(** * Bag-database file processing: naming, tagging and upload pipeline

    A shallow embedding of [process_bags.py].  Pure string and list code
    is embedded as Rocq functions; code that logs, touches the file
    system, a recording or the HTTP session runs in a state-and-exception
    monad over a [World] that holds the file system and a trace of the
    external calls made so far. *)

From Stdlib Require Import ZArith QArith Qround List String Ascii Bool Lia Lqa.
From Stdlib Require Import DecimalString DecimalPos DecimalZ.
Import ListNotations.
Close Scope Q_scope.
Open Scope nat_scope.
Open Scope list_scope.
Open Scope string_scope.

(** ** Python strings *)

Module PyStr.

(** [s.split(sep)] for a one-character separator: never the empty
    list, empty fields are kept. *)
Fixpoint split (sep : ascii) (s : string) : list string :=
  match s with
  | EmptyString => [EmptyString]
  | String c r =>
      if Ascii.eqb c sep then EmptyString :: split sep r
      else match split sep r with
           | [] => [String c EmptyString]
           | h :: t => String c h :: t
           end
  end.

(** [sep.join(l)]. *)
Fixpoint join (sep : string) (l : list string) : string :=
  match l with
  | [] => EmptyString
  | [x] => x
  | x :: r => x ++ sep ++ join sep r
  end.

(** [s.rstrip(chars)], the characters to drop given as a predicate. *)
Fixpoint rstrip_with (p : ascii -> bool) (s : string) : string :=
  match s with
  | EmptyString => EmptyString
  | String c r =>
      match rstrip_with p r with
      | EmptyString => if p c then EmptyString else String c EmptyString
      | r' => String c r'
      end
  end.

(** The characters [str.isspace] accepts below 128: tab, line feed,
    vertical tab, form feed, carriage return, the four separators
    28..31 and the space. *)
Definition is_space (c : ascii) : bool :=
  let n := nat_of_ascii c in
  (((9 <=? n) && (n <=? 13)) || ((28 <=? n) && (n <=? 32)))%nat.

(** [s.rstrip()]. *)
Definition rstrip (s : string) : string := rstrip_with is_space s.

(** [s.endswith(suf)]. *)
Definition endswith (s suf : string) : bool :=
  let n := String.length s in
  let m := String.length suf in
  (m <=? n)%nat && String.eqb (substring (n - m) m s) suf.

(** [sub in s]. *)
Fixpoint contains (sub s : string) : bool :=
  prefix sub s ||
  match s with
  | EmptyString => false
  | String _ r => contains sub r
  end.

(** [s.find(c)] for a one-character needle, [-1] when absent. *)
Fixpoint find (c : ascii) (s : string) : Z :=
  match s with
  | EmptyString => (-1)%Z
  | String d r =>
      if Ascii.eqb d c then 0%Z
      else let k := find c r in
           if (k <? 0)%Z then (-1)%Z else (k + 1)%Z
  end.

(** [s[i:j]] for [0 <= i]. *)
Definition slice (i j : nat) (s : string) : string :=
  substring i (j - i) s.

(** [s.rsplit(sep, 1)]: split once, at the last separator. *)
Fixpoint rsplit1 (sep : ascii) (s : string) : list string :=
  match s with
  | EmptyString => [EmptyString]
  | String c r =>
      match rsplit1 sep r with
      | [l; t] => [String c l; t]
      | _ =>
          if Ascii.eqb c sep then [EmptyString; r] else [String c r]
      end
  end.

(** [str(n)] and [f"{n}"] for an integer. *)
Definition of_Z (z : Z) : string := NilZero.string_of_int (Z.to_int z).

End PyStr.

(** ** Python values, exceptions and dictionaries *)

(** The exception classes the pipeline can meet.  All of them derive from
    [Exception], so [except Exception] catches each one. *)
Inductive exn : Type :=
| IndexError
| KeyError
| ValueError
| TypeError
| AttributeError
| NameError
| OSError
| ROSBagException
| ConnectionError.

Inductive result (A : Type) : Type :=
| Ok (a : A)
| Raise (e : exn).
Arguments Ok {A} a.
Arguments Raise {A} e.

(** Tag values: strings, booleans, floats (by the rational they denote)
    and sets of integers. *)
Inductive pyval : Type :=
| PStr (s : string)
| PBool (b : bool)
| PFloat (x : Q)
| PSet (l : list Z).

(** A [dict] with string keys.  Python dictionaries keep insertion
    order, and [tag_this_bag] iterates over one, so a dictionary is an
    association list without repeated keys. *)
Definition dict (V : Type) : Type := list (string * V).

Fixpoint dict_get {V} (k : string) (d : dict V) : option V :=
  match d with
  | [] => None
  | (k', v) :: r => if String.eqb k k' then Some v else dict_get k r
  end.

(** [k in d]. *)
Definition dict_mem {V} (k : string) (d : dict V) : bool :=
  match dict_get k d with Some _ => true | None => false end.

(** [d[k] = v]: overwrite in place, or append a new key. *)
Fixpoint dict_set {V} (k : string) (v : V) (d : dict V) : dict V :=
  match d with
  | [] => [(k, v)]
  | (k', v') :: r =>
      if String.eqb k k' then (k', v) :: r else (k', v') :: dict_set k v r
  end.

(** [x in l] for a tuple or list of strings. *)
Definition str_mem (x : string) (l : list string) : bool :=
  existsb (String.eqb x) l.

(** [set(l)]: the distinct elements.  A list stands for the set, in
    order of first occurrence; Python iterates over a set in an order
    of its own. *)
Fixpoint py_set (l : list Z) : list Z :=
  match l with
  | [] => []
  | x :: r => x :: filter (fun y => negb (Z.eqb x y)) (py_set r)
  end.

(** ** The vehicle catalog *)

(** [vehicle_type: (unique_message_type, (list, of, vehicles))]. *)
Definition vehicle_info : dict (string * list string) :=
  [ ("remus", ("ros_remus/Status", ["shadow"; "casper"; "bullwinkle"]));
    ("buoy", ("ros_gwb/ScheduleStatus", ["sugar"; "skipper"; "shrew"])) ].

(** ** Recordings, paths and the outside world *)

(** [genpy.Time]: whole seconds and nanoseconds. *)
Record Time : Type := mkTime { secs : Z; nsecs : Z }.

(** [t.to_sec()], exactly: seconds as a rational.  The float Python
    computes is the double nearest to it. *)
Definition to_sec (t : Time) : Q :=
  (inject_Z (secs t) + inject_Z (nsecs t) / inject_Z 1000000000)%Q.

(** What a message on a channel carries: the status sample of a remus
    ([in_mission], [depth], [mission_mode]), a [std_msgs/String], or a
    message with none of these fields. *)
Inductive MsgBody : Type :=
| StatusMsg (in_mission : bool) (depth : Q) (mission_mode : Z)
| StringMsg (data : string)
| OtherMsg.

Record Msg : Type := mkMsg {
  topic : string;
  msg_type : string;
  body : MsgBody;
  stamp : Time
}.

(** A recording on disk: whether the container can be opened at all,
    and its records in file order. *)
Record BagFile : Type := mkBagFile {
  readable : bool;
  msgs : list Msg
}.

(** [Path.parts]: an absolute path starts with the part ["/"]. *)
Definition path : Type := list string.

Definition path_eqb (p q : path) : bool :=
  if list_eq_dec string_dec p q then true else false.

(** [p.name], [p.parent] and [p / name]. *)
Definition name (p : path) : string := last p "".
Definition parent (p : path) : path := removelast p.
Definition child (p : path) (n : string) : path := (p ++ [n])%list.

(** [str(p)]. *)
Definition path_str (p : path) : string :=
  match p with
  | "/" :: r => "/" ++ PyStr.join "/" r
  | _ => PyStr.join "/" p
  end.

(** The files of the tree, in directory-listing order. *)
Definition FS : Type := list (path * BagFile).

Fixpoint fs_lookup (p : path) (fs : FS) : option BagFile :=
  match fs with
  | [] => None
  | (q, f) :: r => if path_eqb p q then Some f else fs_lookup p r
  end.

Definition fs_remove (p : path) (fs : FS) : FS :=
  filter (fun e => negb (path_eqb p (fst e))) fs.

Fixpoint fs_update (p : path) (f : BagFile) (fs : FS) : FS :=
  match fs with
  | [] => []
  | (q, g) :: r =>
      if path_eqb p q then (q, f) :: r else (q, g) :: fs_update p f r
  end.

(** The calls that leave the process, in the order they were made. *)
Inductive Event : Type :=
| EvLog (txt : string)
| EvOpen (p : path) (mode : string)
| EvClose (p : path)
| EvWrite (p : path) (m : Msg)
| EvRename (src dst : path)
| EvMkdir (p : path)
| EvGet
| EvPost (p : path) (csrf : option string).

Record World : Type := mkWorld {
  fs : FS;
  trace : list Event
}.

(** [time.localtime(t)]: the nine fields a [struct_time] iterates over. *)
Record struct_time : Type := mkStructTime {
  tm_year : Z; tm_mon : Z; tm_mday : Z;
  tm_hour : Z; tm_min : Z; tm_sec : Z;
  tm_wday : Z; tm_yday : Z; tm_isdst : Z
}.

Definition st_fields (t : struct_time) : list Z :=
  [ tm_year t; tm_mon t; tm_mday t; tm_hour t; tm_min t; tm_sec t;
    tm_wday t; tm_yday t; tm_isdst t ].

(** What the run cannot decide by itself: the command line and working
    directory, the local time zone, the rendering of floats, whether the
    operating system refuses a write or a rename, and what the archive
    answers. *)
Record Env : Type := mkEnv {
  cwd : path;
  IS_RECURSIVE : bool;
  localtime : Q -> struct_time;
  float_repr : Q -> string;
  write_fault : path -> option exn;
  rename_fault : path -> path -> option exn;
  (** the text node that mentions the token in the archive's page:
      [Raise] when the request fails, [None] when no node matches *)
  csrf_script : result (option string);
  (** the status code of the upload of a file name under a token *)
  http_post : string -> option string -> result Z
}.

(** ** The monad: state and exceptions *)

Definition M (A : Type) : Type := World -> result A * World.

Definition ret {A} (a : A) : M A := fun w => (Ok a, w).

Definition raise {A} (e : exn) : M A := fun w => (Raise e, w).

Definition bind {A B} (m : M A) (f : A -> M B) : M B :=
  fun w =>
    match m w with
    | (Ok a, w') => f a w'
    | (Raise e, w') => (Raise e, w')
    end.

(** [try: m  except Exception as e: h e]. *)
Definition try_except {A} (m : M A) (h : exn -> M A) : M A :=
  fun w =>
    match m w with
    | (Ok a, w') => (Ok a, w')
    | (Raise e, w') => h e w'
    end.

Declare Scope monad_scope.
Delimit Scope monad_scope with monad.
Notation "x <- m ;; k" := (bind m (fun x => k))
  (at level 61, m at next level, right associativity) : monad_scope.
Notation "' p <- m ;; k" := (bind m (fun x => match x with p => k end))
  (at level 61, p pattern, m at next level, right associativity) : monad_scope.
Notation "m ;; k" := (bind m (fun _ => k))
  (at level 61, right associativity) : monad_scope.
Open Scope monad_scope.

Definition lift {A} (r : result A) : M A := fun w => (r, w).

Definition emit (e : Event) : M unit :=
  fun w => (Ok tt, mkWorld (fs w) (trace w ++ [e])%list).

Definition get_fs : M FS := fun w => (Ok (fs w), w).

Definition put_fs (f : FS) : M unit :=
  fun w => (Ok tt, mkWorld f (trace w)).

(** [l[i]]. *)
Definition index {A} (l : list A) (i : nat) : M A :=
  match nth_error l i with
  | Some x => ret x
  | None => raise IndexError
  end.

(** [l[-1]]. *)
Definition index_last {A} (l : list A) : M A :=
  match rev l with
  | x :: _ => ret x
  | [] => raise IndexError
  end.

(** [d[k]]. *)
Definition getitem {V} (d : dict V) (k : string) : M V :=
  match dict_get k d with
  | Some v => ret v
  | None => raise KeyError
  end.

(** [for x in l: body x], with the loop counter threaded through. *)
Fixpoint for_each {A S} (l : list A) (s : S) (body : A -> S -> M S) : M S :=
  match l with
  | [] => ret s
  | x :: r => s' <- body x s ;; for_each r s' body
  end.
____
AIM OF THE EXERCISE: Up to and including the line with "From Stdlib Require Import DecimalString", print every line of the records from the start.

EXERCISE RESULT:
(** * Bag-database file processing: naming, tagging and upload pipeline

    A shallow embedding of [process_bags.py].  Pure string and list code
    is embedded as Rocq functions; code that logs, touches the file
    system, a recording or the HTTP session runs in a state-and-exception
    monad over a [World] that holds the file system and a trace of the
    external calls made so far. *)

From Stdlib Require Import ZArith QArith Qround List String Ascii Bool Lia Lqa.
From Stdlib Require Import DecimalString DecimalPos DecimalZ.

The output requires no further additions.